**YOUR OBJECTIVE:**
Within the material below, how many lines contain the word "configuration"? Give that number only.

======== INPUT DATA ========

(* ===== verification/Server.v ===== *)
(** * The server: [src/src/main.rs]

    Startup builds, per rule, a load balancer, a rate limiter, a bandwidth
    manager and an access list, and spawns acceptors and health checkers; an
    accepted connection passes the access list, the rate limiter and the load
    balancer before it is proxied; a change of the configuration file updates
    the backends.  A [Server] is the state these tasks share.  The sockets, the
    certificate files, the YAML parser and the number of worker threads are the
    environment's. *)

From S2P Require Import Prelude Float64 Config NetAddr Limiter RateLimit BandwidthManager.
From S2P Require Import Metrics Balancer BalancerSpec BalancerInv BalancerConc Health ProxyProtocol Proxy.
From S2P Require Import Acl Tls.
Open Scope Z_scope.

(** An open connection: the task that serves it owns the guard of its backend
    and the configuration of the proxy. *)
Record connection := {
  cn_client : SocketAddr;
  cn_backend : string;
  cn_guard : ConnectionGuard;
  cn_config : ProxyConfig;
}.

(** The runtime that [tokio::main] starts: its worker threads run the tasks. *)
Class Runtime := {
  worker_threads : Z;
  worker_threads_pos : 1 <= worker_threads;
}.

Section server.
Context `{L : IpNetLib}.

(** What the tasks of one rule share.  The backends of a rule are only reachable
    through its load balancer, so each rule has its own [World]. *)
Record Rule := {
  ru_name : string;
  ru_lb : LoadBalancer;
  ru_world : World;
  ru_rate_limiter : RateLimiter;
  ru_bandwidth : BandwidthManager;
  ru_store : LimStore;
  ru_tls : bool;
  ru_backend_tls : option BackendTlsConfig;
  ru_proxy_protocol : bool;
  ru_acl : AccessControl.AccessControl;
  ru_admitted : list (SocketAddr * task);  (** spawned tasks, and how far each is in [next_backend] *)
  ru_connections : list connection;
}.

Definition with_lb (ru : Rule) (lb : LoadBalancer) (w : World) : Rule :=
  {| ru_name := ru_name ru; ru_lb := lb; ru_world := w; ru_rate_limiter := ru_rate_limiter ru;
     ru_bandwidth := ru_bandwidth ru; ru_store := ru_store ru; ru_tls := ru_tls ru;
     ru_backend_tls := ru_backend_tls ru; ru_proxy_protocol := ru_proxy_protocol ru;
     ru_acl := ru_acl ru; ru_admitted := ru_admitted ru;
     ru_connections := ru_connections ru |}.
Definition with_rate_limiter (ru : Rule) (rl : RateLimiter) : Rule :=
  {| ru_name := ru_name ru; ru_lb := ru_lb ru; ru_world := ru_world ru; ru_rate_limiter := rl;
     ru_bandwidth := ru_bandwidth ru; ru_store := ru_store ru; ru_tls := ru_tls ru;
     ru_backend_tls := ru_backend_tls ru; ru_proxy_protocol := ru_proxy_protocol ru;
     ru_acl := ru_acl ru; ru_admitted := ru_admitted ru;
     ru_connections := ru_connections ru |}.
Definition with_bandwidth (ru : Rule) (bm : BandwidthManager) (st : LimStore) : Rule :=
  {| ru_name := ru_name ru; ru_lb := ru_lb ru; ru_world := ru_world ru;
     ru_rate_limiter := ru_rate_limiter ru;
     ru_bandwidth := bm; ru_store := st; ru_tls := ru_tls ru;
     ru_backend_tls := ru_backend_tls ru; ru_proxy_protocol := ru_proxy_protocol ru;
     ru_acl := ru_acl ru; ru_admitted := ru_admitted ru;
     ru_connections := ru_connections ru |}.
Definition with_connections (ru : Rule) (waiting : list (SocketAddr * task)) (cs : list connection) : Rule :=
  {| ru_name := ru_name ru; ru_lb := ru_lb ru; ru_world := ru_world ru;
     ru_rate_limiter := ru_rate_limiter ru;
     ru_bandwidth := ru_bandwidth ru; ru_store := ru_store ru; ru_tls := ru_tls ru;
     ru_backend_tls := ru_backend_tls ru; ru_proxy_protocol := ru_proxy_protocol ru;
     ru_acl := ru_acl ru; ru_admitted := waiting; ru_connections := cs |}.

Record checker := { ck_rule : nat; ck_addr : string; ck_config : HealthCheckConfig }.

Record Server := {
  sv_rules : list Rule;
  sv_lbs : gmap string nat;        (** rule name to rule, for the reload *)
  sv_checkers : list checker;      (** the health check tasks *)
  sv_acceptors : list nat;         (** the acceptor tasks, by rule *)
}.

Definition empty_server : Server :=
  {| sv_rules := []; sv_lbs := ∅; sv_checkers := []; sv_acceptors := [] |}.

(** ** Startup *)

Inductive startup_error :=
| ConfigInvalid (e : ConfigError)
| TlsLoad (e : LbError)
| InvalidAddress (a : string)
| SocketError (e : string).

(** The outcomes of the calls that open the socket of one acceptor. *)
Record socket_calls := {
  sock_new : result unit string;
  sock_set_reuse_port : result unit string;
  sock_set_reuse_address : result unit string;
  sock_bind : SocketAddr → result unit string;
  sock_listen : result unit string;
  sock_set_nonblocking : result unit string;
  sock_from_std : result unit string;
}.

(** What startup asks of the system: the libraries and files of [Tls.v], the
    socket calls of acceptor [k] of rule [i], and the number of acceptors. *)
Record startup_env := {
  env_tls_lib : tls_lib;
  env_socket : nat → nat → socket_calls;
  env_num_acceptors : nat;
}.

Definition default_rate_limit : RateLimitConfig :=
  {| rl_enabled := false; requests_per_second := 0; burst := 0 |}.
Definition default_bandwidth : BandwidthLimitConfig :=
  {| bw_enabled := false; bw_client := None; bw_backend := None |}.

(** The checkers spawned for the backends of a rule. *)
Definition spawn_checkers (i : nat) (rule : LBRule) : list checker :=
  match r_health_check rule with
  | Some hc => (λ c, {| ck_rule := i; ck_addr := (backend_addr_drain c).1; ck_config := hc |}) <$> r_backends rule
  | None => []
  end.

Definition load_tls (env : startup_env) (rule : LBRule) : result bool startup_error :=
  match r_tls rule with
  | Some t =>
      if tls_enabled t then
        match load_tls_config (env_tls_lib env) (tls_cert t) (tls_key t) with
        | Ok _ => Ok true
        | Err e => Err (TlsLoad e)
        end
      else Ok false
  | None => Ok false
  end.

Definition io {A} (r : result A string) : result A startup_error :=
  match r with Ok a => Ok a | Err e => Err (SocketError e) end.

(** The socket of one acceptor, and whether an acceptor is spawned for it: the
    failure of [set_reuse_port] is only logged, and one of the conversion skips
    the acceptor. *)
Definition open_listener (calls : socket_calls) (a : SocketAddr) : result bool startup_error :=
  let? _ := io (sock_new calls) in
  let warned := negb (is_ok (sock_set_reuse_port calls)) in
  let? _ := io (sock_set_reuse_address calls) in
  let? _ := io (sock_bind calls a) in
  let? _ := io (sock_listen calls) in
  let? _ := io (sock_set_nonblocking calls) in
  Ok (is_ok (sock_from_std calls)).

(** The loop over the acceptors of rule [i] still to be opened; the result is
    those that are spawned. *)
Fixpoint listen_all (env : startup_env) (i : nat) (ks : list nat) (a : SocketAddr)
    : result (list nat) startup_error :=
  match ks with
  | [] => Ok []
  | k :: ks =>
      let? spawned := open_listener (env_socket env i k) a in
      let? rest := listen_all env i ks a in
      Ok (if spawned then k :: rest else rest)
  end.

(** The body of the loop over the rules. *)
Definition init_rule (env : startup_env) (rule : LBRule) (sv : Server) : result Server startup_error :=
  let i := length (sv_rules sv) in
  let (lb, w) := LoadBalancer.new (r_name rule) (r_backends rule)
                   (r_backend_connection_limit rule) empty_world in
  let lbs := <[r_name rule := i]> (sv_lbs sv) in
  let checkers := sv_checkers sv ++ spawn_checkers i rule in
  let rate_limiter := RateLimiter.new (default default_rate_limit (r_rate_limit rule)) in
  let bandwidth_manager := BandwidthManager.new (default default_bandwidth (r_bandwidth_limit rule)) in
  let? tls := load_tls env rule in
  let? addr := match parse_socket_addr (r_listen rule) with
               | Some a => Ok a
               | None => Err (InvalidAddress (r_listen rule))
               end in
  let? spawned := listen_all env i (seq 0 (env_num_acceptors env)) addr in
  let ru := {| ru_name := r_name rule; ru_lb := lb; ru_world := w; ru_rate_limiter := rate_limiter;
               ru_bandwidth := bandwidth_manager;
               ru_store := {| lim_next := 0; lim_heap := ∅ |};
               ru_tls := tls; ru_backend_tls := r_backend_tls rule;
               ru_proxy_protocol := r_proxy_protocol rule;
               ru_acl := AccessControl.new (r_allow_list rule) (r_deny_list rule);
               ru_admitted := []; ru_connections := [] |} in
  Ok {| sv_rules := sv_rules sv ++ [ru]; sv_lbs := lbs; sv_checkers := checkers;
        sv_acceptors := sv_acceptors sv ++ ((λ _, i) <$> spawned) |}.

Fixpoint init_rules (env : startup_env) (rules : list LBRule) (sv : Server)
    : result Server startup_error :=
  match rules with
  | [] => Ok sv
  | rule :: rules => let? sv := init_rule env rule sv in init_rules env rules sv
  end.

Definition startup (env : startup_env) (config : Config) : result Server startup_error :=
  match validate config with
  | Err e => Err (ConfigInvalid e)
  | Ok _ => init_rules env (c_rules config) empty_server
  end.

(** ** Accepting a connection *)

Inductive decision := DeniedByAcl | RateLimited | Spawned.

(** The checks of the acceptor, which spawns a task for an admitted connection;
    the bucket of a client not seen before is created at [created] and checked
    at [now]. *)
Definition accept (ru : Rule) (client : SocketAddr) (created now : Z) : Rule * decision :=
  if negb (AccessControl.is_allowed (ru_acl ru) (ip client)) then (ru, DeniedByAcl)
  else
    let (rl, ok) := RateLimiter.check (ru_rate_limiter ru) (ip client) created now in
    let ru := with_rate_limiter ru rl in
    if negb ok then (ru, RateLimited)
    else (with_connections ru (ru_admitted ru ++ [(client, TStart)]) (ru_connections ru), Spawned).

Definition unknown_local : SocketAddr := {| ip := V4 [0; 0; 0; 0]; port := 0 |}.

(** The task of an admitted connection from [next_backend] on to its first wait:
    the four limiters are asked for ([ts] gives the clock readings of the buckets
    created). *)
Definition connected (ru : Rule) (client : SocketAddr) (backend : string * ConnectionGuard)
    (local : option SocketAddr) (ts : nat → Z) : Rule * connection :=
  let (backend_addr, guard) := backend in
  let local_addr := default unknown_local local in
  let key := ip_to_string (ip client) in
  let '(bm, st, client_up) :=
    BandwidthManager.get_client_upload_limiter (ru_bandwidth ru) (ip client) (ts 0%nat) (ru_store ru) in
  let '(bm, st, client_down) := BandwidthManager.get_client_download_limiter bm (ip client) (ts 1%nat) st in
  let '(bm, st, backend_down) := BandwidthManager.get_backend_download_limiter bm key (ts 2%nat) st in
  let '(bm, st, backend_up) := BandwidthManager.get_backend_upload_limiter bm key (ts 3%nat) st in
  let cn := {| cn_client := client; cn_backend := backend_addr; cn_guard := guard;
               cn_config := {| client_read_limiter := client_up; client_write_limiter := client_down;
                               backend_read_limiter := backend_down; backend_write_limiter := backend_up;
                               backend_tls := ru_backend_tls ru; proxy_protocol := ru_proxy_protocol ru;
                               client_addr := client; local_addr := local_addr |} |} in
  let ru := with_bandwidth ru bm st in
  (with_connections ru (ru_admitted ru) (cn :: ru_connections ru), cn).

(** What [next_backend] has returned to a task: [None] while it is still inside;
    [Some None] when no backend is available. *)
Definition returned (t : task) : option (option (string * ConnectionGuard)) :=
  match t with
  | THolding g => Some (Some (g_backend_addr g, g))
  | TDone => Some None
  | _ => None
  end.

(** The rest of the task on that result; without a backend it ends. *)
Definition proceed (ru : Rule) (client : SocketAddr) (r : option (string * ConnectionGuard))
    (local : option SocketAddr) (ts : nat → Z) : Rule * option connection :=
  match r with
  | None => (ru, None)
  | Some backend => let (ru, cn) := connected ru client backend local ts in (ru, Some cn)
  end.

(** The task up to its first wait, when no other task interferes with its
    selection. *)
Definition open_connection (ru : Rule) (client : SocketAddr) (local : option SocketAddr) (ts : nat → Z)
    : Rule * option connection :=
  let '(lb, w, r) := LoadBalancer.next_backend (ru_lb ru) (ru_world ru) in
  proceed (with_lb ru lb w) client r local ts.

(** The rest of the task: the TLS handshake with the client, if the rule has
    one, and the proxy; then the guard is dropped. *)
Definition finish_connection {E} (ru : Rule) (cn : connection) (client_tls : result unit E)
    (env : proxy_env E) : World :=
  let w :=
    if ru_tls ru then
      match client_tls with
      | Ok _ => (Proxy.proxy_connection env (cn_backend cn) (cn_config cn) (ru_name ru) (ru_world ru, [])).1.1
      | Err _ => ru_world ru
      end
    else (Proxy.proxy_connection env (cn_backend cn) (cn_config cn) (ru_name ru) (ru_world ru, [])).1.1 in
  drop_guard (cn_guard cn) w.

(** ** Reload *)

(** The body of the loop over the rules of the new configuration. *)
Definition reload_rule (rule : LBRule) (sv : Server) : Server :=
  match sv_lbs sv !! r_name rule with
  | Some i =>
      match sv_rules sv !! i with
      | Some ru =>
          let (lb, w) := LoadBalancer.update_backends (ru_lb ru) (r_backends rule) (ru_world ru) in
          {| sv_rules := <[i := with_lb ru lb w]> (sv_rules sv); sv_lbs := sv_lbs sv;
             sv_checkers := sv_checkers sv ++ spawn_checkers i rule;
             sv_acceptors := sv_acceptors sv |}
      | None => sv
      end
  | None => sv
  end.

(** A change of the file; [None] when it cannot be read or parsed. *)
Definition reload (new_config : option Config) (sv : Server) : Server :=
  match new_config with
  | Some c => foldl (λ sv rule, reload_rule rule sv) sv (c_rules c)
  | None => sv
  end.

End server.

#[export] Instance decision_eq_dec : EqDecision decision.
Proof. solve_decision. Defined.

========

**EXERCISE SOLUTION:**
3